Gutierrez: Neues Management soll Formel-1-Platz sichern

, 10.12.2016

Ex-Haas-Pilot Esteban Gutierrez lässt sich ab sofort von Landsmann Adrian Fernandez vertreten: Verkauf von Manor-Team könnte Cockpitchancen 2017 erhöhen

Die Formel-1-Karriere von Esteban Gutierrez hat einen weiteren Knick erhalten. Nach zwei Jahren bei Sauber (2013 und 2014) sowie einem Jahr als Kaderpilot von Ferrari (2015) konnte sich der Mexikaner auch bei seinem Renncomeback im Auto von Haas nicht nachhaltig in Szene setzen. Seinen Platz bei den Amerikanern übernimmt zur kommenden Formel-1-Saison 2017 Kevin Magnussen. Gutierrez könnte am Ende mit leeren Händen dastehen.
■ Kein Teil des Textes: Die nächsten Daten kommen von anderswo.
(* ===== verification/Access.v ===== *)
(** * Who may do what

    The extractor each handler begins with ([AuthUser], [AdminUser]) is its
    gate: nothing is read or written for a request that does not pass it, and
    only an administrator's request changes roles, applications, settings or
    keys. *)

From S2P Require Import Prelude RStr RateLimit Schema Sys External Users AuditLog Net Settings Token TokenFacts Totp LoginFlow LoginFacts Application Forward Http OidcCodes OidcToken AppPasswords Invitations InvitationFacts WellFormed Accounts Passkeys TotpHandlers ApplicationHandlers SettingsHandlers AuditExport ForwardAuth OAuth ClientAddress Frame Writes WriteFacts Routes Server.
Local Open Scope Z_scope.
Local Open Scope string_scope.

Inductive Gate : Type := Public | SignedIn | Administrator.

(** The extractors in the handlers' signatures. *)
Definition gate_of (e : Endpoint) : Gate :=
  match e with
  | EpGetMe | EpUpdateMe | EpChangeMyPassword
  | EpListPasskeys | EpRegisterStart | EpRegisterFinish | EpDeletePasskey
  | EpGetMyTotpStatus | EpDisableMyTotp | EpEnrollMyTotp | EpActivateMyTotp
  | EpListMyAppPasswords | EpCreateMyAppPassword | EpDeleteMyAppPassword => SignedIn
  | EpCreateUser | EpGetUsers | EpGetUser | EpUpdateUser | EpAdminChangeUserPassword
  | EpListRoles | EpCreateRole | EpDeleteRole | EpGetUserRoles | EpAssignRole | EpRemoveRole
  | EpListApplications | EpCreateApplication | EpGetApplication | EpUpdateApplication | EpDeleteApplication
  | EpGetAuditLog | EpGetAuditEventTypes | EpExportAuditLog
  | EpGetSettings | EpUpdateSettings | EpRegenerateLdapBindPassword | EpRestartService
  | EpListInvitations | EpCreateInvitation | EpDeleteInvitation
  | EpAdminDisableUserTotp | EpAdminListAppPasswords | EpAdminDeleteAppPassword => Administrator
  | _ => Public
  end.

(** The tables the administrators' endpoints alone change, and with them the
    assignments of roles. *)
Definition ruled (d : Db) := (roles d, applications d, settings d, keys d).
Definition governed (d : Db) := (ruled d, user_roles d).

(** What the gate asks for, and what a request that fails it gets. *)
Section Gates.
Context {E : Env} {HA : Hashing} {ED : Ed25519} {JC : JwtCodec Claims} {UL : UuidLib} {HL : HttpLib}.
Variable st : AppState.

Definition extract (g : Gate) (h : list (string * string)) : M (option AuthUser) :=
  match g with
  | Public => ret None
  | SignedIn => u <- auth_user st h ;; ret (Some u)
  | Administrator => u <- admin_user st h ;; ret (Some u)
  end.

(** A handler behind its extractor. *)
Definition gated (g : Gate) (h : list (string * string)) (p : prog Answer) : Prop :=
  forall w, match run (extract g h) w with
            | (Ok _, _) => True
            | (Err e, w') => run p w = (AsBuilt (error_response e), w')
            end.

End Gates.

Lemma endpoint_register_dec c : {input | c = Register input} + {endpoint_of c <> EpRegister}.
Proof. destruct c; try (right; done). left. by eexists. Qed.

(** ** Programs that only write at their end *)
Definition clean {A} (p : M A) : Prop := forall w e w', run p w = (Err e, w') -> db w' = db w.
Lemma clean_bind {A B} (p : prog A) (k : A -> M B) :
  respects (on_db unchanged) p -> (forall a, clean (k a)) -> clean (bind p k).
Proof.
  intros Hp Hk w e w' H. rewrite run_bind in H. apply Hk in H. rewrite H.
  exact (respects_run (on_db unchanged) p w Hp).
Qed.
Lemma clean_bindM {A B} (p : M A) (k : A -> M B) :
  respects (on_db unchanged) p -> (forall a, clean (k a)) -> clean (bindM p k).
Proof. intros Hp Hk. apply clean_bind; [done|]. intros [a|e]; [apply Hk|]. by intros w e' w' [= _ <-]. Qed.
Lemma clean_transaction {E : Env} {A B} (p : M A) (f : A -> B) : clean (a <- transaction p ;; ret (f a)).
Proof.
  intros w e w' H. rewrite run_bindM in H. destruct (run (transaction p) w) as [[a|e'] w1] eqn:Er; [done|].
  injection H as _ <-. by eapply run_transaction_err.
Qed.

Section Access.
Context {E : Env} {HA : Hashing} {ED : Ed25519} {UL : UuidLib} {AE : Aead} {PH : PasswordHashing}
        {MAC : HmacSha1} {JL : JsonLib} {RX : RegexLib} {URL : UrlLib} {UP : UrlParts} {UE : UrlEncoding}
        {B64 : Base64Std} {HL : HttpLib} {AX : AxumParts} {RL : RandLib} {RJ : RecordsJson}
        {UA : UserAgentHeader} {WL : WebauthnLib}.
Context {JC : JwtCodec Claims} {JF : JwtCodec ForwardSession} {JH : JwtCodec Handoff}
        {JI : JwtCodec IdTokenClaims} {JO : JwtCodec OidcAccessClaims} {SJ : SerdeJson TokenPair}
        {JR : JsonText PasskeyRegistration} {JP : JsonText Passkey} {JA : JsonText DiscoverableAuthentication}.
Variable username_regex email_regex : string -> bool.
Variable non_ascii_uppercase : string -> string.
Variable non_ascii_alphanumeric : string -> bool.
Variable st : AppState.
Abbreviation serve_call := (serve_call username_regex email_regex non_ascii_uppercase non_ascii_alphanumeric st).
Abbreviation serve := (serve username_regex email_regex non_ascii_uppercase non_ascii_alphanumeric st).

Ltac head_handler :=
  lazymatch goal with
  | |- context [run (bind ?p _) _] => let f := head_of p in unfold f
  end.
Ltac gate :=
  intros ?; cbn [serve_call extract]; unfold answer, answerL, answer_panic; head_handler;
  rewrite ?run_bind, ?run_bindE, ?run_convert, ?run_bindM;
  match goal with
  | |- context [run (admin_user ?s ?h) ?w] => destruct (run (admin_user s h) w) as [[?|?] ?]
  | |- context [run (auth_user ?s ?h) ?w] => destruct (run (auth_user s h) w) as [[?|?] ?]
  end; reflexivity || exact I.

Lemma serve_gated h ctx c : gated st (gate_of (endpoint_of c)) h (serve_call h ctx c).
Proof. destruct c; cbn [endpoint_of gate_of]; try (intros ?; exact I). all: gate. Qed.

(** Handlers that are not the administrators' leave the governed tables alone. *)
Ltac ungoverned := walk ltac:(solve [auto with quiet nocore typeclass_instances]) ltac:(reflexivity).

Lemma ungoverned_insert_codes id t codes :
  respects (on_db (same governed)) (insert_codes non_ascii_uppercase id t codes).
Proof. apply respects_insert_codes; [apply _|]. reflexivity. Qed.
Hint Resolve ungoverned_insert_codes : quiet.
Lemma serve_ungoverned h ctx c :
  gate_of (endpoint_of c) <> Administrator -> endpoint_of c <> EpRegister ->
  respects (on_db (same governed)) (serve_call h ctx c).
Proof.
  destruct c; cbn [endpoint_of gate_of]; intros Hg Hr; try (by destruct Hg); try (by destruct Hr);
    clear Hg Hr; cbn [serve_call]; ungoverned.
Qed.
Lemma create_account_unruled input :
  respects (on_db (same ruled)) (create_account username_regex email_regex input).
Proof. ungoverned. Qed.
Lemma finish_ungoverned ctx user i : respects (on_db (same governed)) (finish_registration st ctx user i).
Proof. ungoverned. Qed.

(** A registration that fails has written nothing; one that succeeds grants at
    most the plain role, to the new account. *)
Ltac reads := walk ltac:(solve [auto with quiet nocore typeclass_instances]) ltac:(fail).
Lemma create_account_clean input : clean (create_account username_regex email_regex input).
Proof.
  unfold create_account.
  repeat first [apply clean_transaction | apply clean_bindM; [solve [reads]|intros ?]
               | apply clean_bind; [solve [reads]|intros ?]].
Qed.

(** Role assignments given to accounts that did not exist, of the plain role. *)
Definition plain_grants (d : Db) (granted : list UserRoleRow) : Prop :=
  forall g, g ∈ granted -> user_exists (ur_user_id g) d = false /\
    exists r, r ∈ roles d /\ ro_id r = ur_role_id g /\ ro_name r = ROLE_USER.

Lemma create_account_grants input r w w' :
  run (create_account username_regex email_regex input) w = (Ok r, w') ->
  exists granted, user_roles (db w') = (user_roles (db w) ++ granted)%list /\ plain_grants (db w) granted.
Proof.
  intros H. destruct r as [user consumed].
  apply create_account_correct in H as (_ & _ & _ & _ & a & salt & hash & t & _ & _ & _ & Hreg).
  destruct Hreg as (_ & Hfresh & _ & _ & granted & Hr & Hg). eexists. split; [exact Hr|].
  intros g Hin. apply list_elem_of_fmap in Hin as (r & -> & Hin). cbn. destruct (Hg r Hin) as [Hd Hn]. split.
  - apply not_true_iff_false. intros Hx. apply existsb_exists in Hx as (u & Hu & Hb).
    apply list_elem_of_In in Hu. bool_hyp. by destruct (Hfresh u Hu).
  - by exists r.
Qed.

Lemma register_grants h ctx input a w w' :
  run (serve_call h ctx (Register input)) w = (a, w') ->
  ruled (db w') = ruled (db w) /\
  exists granted, user_roles (db w') = (user_roles (db w) ++ granted)%list /\ plain_grants (db w) granted.
Proof.
  intros H. cbn [serve_call] in H. apply run_bind_eq in H as (r & w1 & H & Hk).
  cbn [run] in Hk. injection Hk as _ <-. unfold register in H.
  apply run_bind_eq in H as (lim & w2 & Hl & H).
  assert (Hd2 : db w2 = db w).
  { unfold rl_check in Hl. cbn [run] in Hl. destruct (check _ _ _) as [x rl]. by injection Hl as _ <-. }
  rewrite <- Hd2. clear Hl Hd2. destruct lim as [u|retry].
  2: { cbn [run] in H. injection H as _ <-. split; [done|]. exists []. rewrite app_nil_r. split; [done|].
       intros g Hg. by apply not_elem_of_nil in Hg. }
  rewrite run_convert, run_bindM in H.
  pose proof (same_run ruled _ w2 _ _ (create_account_unruled input) (surjective_pairing _)) as Hruled.
  destruct (run (create_account _ _ input) w2) as [[[user consumed]|e] w3] eqn:Ec; cbn [fst snd] in *.
  - injection H as _ <-. apply create_account_grants in Ec as (granted & Hr & Hg).
    pose proof (same_run governed _ w3 _ _ (finish_ungoverned ctx user consumed) (surjective_pairing _)) as Hf.
    split; [exact (eq_trans (f_equal fst Hf) Hruled)|]. exists granted.
    split; [exact (eq_trans (f_equal snd Hf) Hr)|done].
  - injection H as _ <-. apply create_account_clean in Ec. rewrite Ec. split; [done|]. exists [].
    rewrite app_nil_r. split; [done|]. intros g Hg. by apply not_elem_of_nil in Hg.
Qed.

(** What it takes to pass a gate. *)
Definition admitted (g : Gate) (h : list (string * string)) (w : World) : Prop :=
  match g with
  | Public => True
  | SignedIn => exists u, authenticated st h w u
  | Administrator => exists u, authenticated st h w u /\
      ROLE_ADMIN ∈ map ro_name (roles_of (au_user_id u) (db w))
  end.

Lemma extract_admitted g h w :
  match run (extract st g h) w with
  | (Ok _, _) => admitted g h w
  | (Err _, w') => db w' = db w
  end.
Proof.
  destruct g; cbn [extract admitted]; [done| |]; rewrite run_bindM.
  - destruct (run (auth_user st h) w) as [[u|e] w'] eqn:Hr.
    + apply auth_user_ok in Hr as [_ Ha]. by exists u.
    + by apply auth_user_reads in Hr.
  - destruct (run (admin_user st h) w) as [[u|e] w'] eqn:Hr.
    + apply admin_user_ok in Hr as [_ Ha]. by exists u.
    + by apply admin_user_reads in Hr.
Qed.

(** C3: access control.  A request to a protected endpoint either passes its
    gate - it carries an access token valid at that moment, and for an
    administrator's endpoint the user holds the admin role in the database at
    that moment - or it is answered with an error and the database is as it
    was.  A request to any other endpoint changes no role, application, setting
    or key and takes nobody's role away: the assignments it adds give the plain
    role to an account that did not exist before. *)
Theorem access_control i a w w' :
  run (serve i) w = (a, w') ->
  let g := gate_of (endpoint_of (in_call i)) in
  (admitted g (in_headers i) w \/ (exists e, a = AsBuilt (error_response e)) /\ db w' = db w) /\
  (g <> Administrator ->
   roles (db w') = roles (db w) /\ applications (db w') = applications (db w) /\
   settings (db w') = settings (db w) /\ keys (db w') = keys (db w) /\
   exists granted, user_roles (db w') = (user_roles (db w) ++ granted)%list /\
     forall x, x ∈ granted -> user_exists (ur_user_id x) (db w) = false /\
       exists r, r ∈ roles (db w) /\ ro_id r = ur_role_id x /\ ro_name r = ROLE_USER).
Proof.
  destruct i as [h peer c]. intros Hr g. cbn [in_call in_headers] in *. split.
  - pose proof (extract_admitted g h w) as Ha.
    pose proof (serve_gated h (audit_context h peer) c w) as Hg.
    destruct (run (extract st g h) w) as [[u|e] w1] eqn:Ex; [by left|].
    right. subst g. rewrite Ex in Hg. change (run (serve_call h (audit_context h peer) c) w = (a, w')) in Hr.
    rewrite Hr in Hg. injection Hg as -> ->. split; [by exists e|done].
  - intros Hn. change (run (serve_call h (audit_context h peer) c) w = (a, w')) in Hr.
    assert (H : ruled (db w') = ruled (db w) /\ exists granted,
              user_roles (db w') = (user_roles (db w) ++ granted)%list /\ plain_grants (db w) granted).
    { destruct (endpoint_register_dec c) as [[input ->]|Hreg]; [by eapply register_grants|].
      pose proof (same_run governed _ w _ _ (serve_ungoverned h _ c Hn Hreg) Hr) as Hf.
      split; [exact (f_equal fst Hf)|]. exists []. rewrite app_nil_r. split; [exact (f_equal snd Hf)|].
      intros x Hx. by apply not_elem_of_nil in Hx. }
    destruct H as [Hru Hgr]. unfold ruled in Hru. split_and!; [..|exact Hgr].
    + exact (f_equal (fun x => x.1.1.1) Hru).
    + exact (f_equal (fun x => x.1.1.2) Hru).
    + exact (f_equal (fun x => x.1.2) Hru).
    + exact (f_equal snd Hru).
Qed.
End Access.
Die einzige Chance auf eine Fortsetzung seiner Formel-1-Karriere im kommenden Jahr könnte sich bei Manor bieten. Das britische Team steht derzeit zum Verkauf. Sollte der angebliche Interessent Tavo Hellmund den Zuschlag erhalten, so wären die Aussichten für den Mexikaner bestens, heißt es. Doch der Verkauf ist längst noch nicht über die Bühne, man verhandelt immer noch um den Preis. Unterdessen arbeitet Gutierrez an Plan-B.

Der ehemalige GP3-Champion will sich mit allen Mitteln den Platz bei Manor sichern. Aus diesem Grund hat er sein Management neu ausgerichtet. Der bisherige Berater Didier Coton (langjähriger Manager von beispielsweise Mika Häkkinen) tritt zurück ins zweite Glied. Gutierrez' Landsmann Adrian Fernandez übernimmt die Verhandlungen in der Formel 1. "Wir standen immer in Kontakt und haben jetzt beschlossen, etwas enger zusammen zu arbeiten", wird Gutierrez von 'Autosport' zitiert.

Coton bleibe in beratender Funktion im Hintergrund, aber Fernandez bekleide nun die Rolle als Manager, betont der 25-Jährige. Während der neue Verhandlungsführer von Gutierrez an der Rettung der Formel-1-Karriere arbeitet, will Gutierrez selbst noch einmal das Gespräch mit seinem Ex-Team Haas suchen. Das Arbeitsverhältnis war zuletzt belastet gewesen. Gutierrez hatte im Sommer selbstbewusst geäußert, dass er jederzeit beim Team verlängern könnte. Die Teamleitung um Günther Steiner bewies ihm das Gegenteil.

"Rückblickend kann man immer sagen, dass man einige Dinge hätte besser machen können", sagt der Formel-1-Pilot, der mit Teamchef Steiner zwischendurch aneinander geraten war. Den Rauswurf bei Haas halte er für "unfair". "Ich zeige auf niemanden mit dem Finger, bin aber sicher, dass man es besser hätte machen können. Ich selbst habe mich zu jener Zeit zu sehr auf das Fahren konzentriert", erklärt Gutierrez. Er werde sich in Zukunft selbst mehr um Verhandlungen und Gespräche kümmern.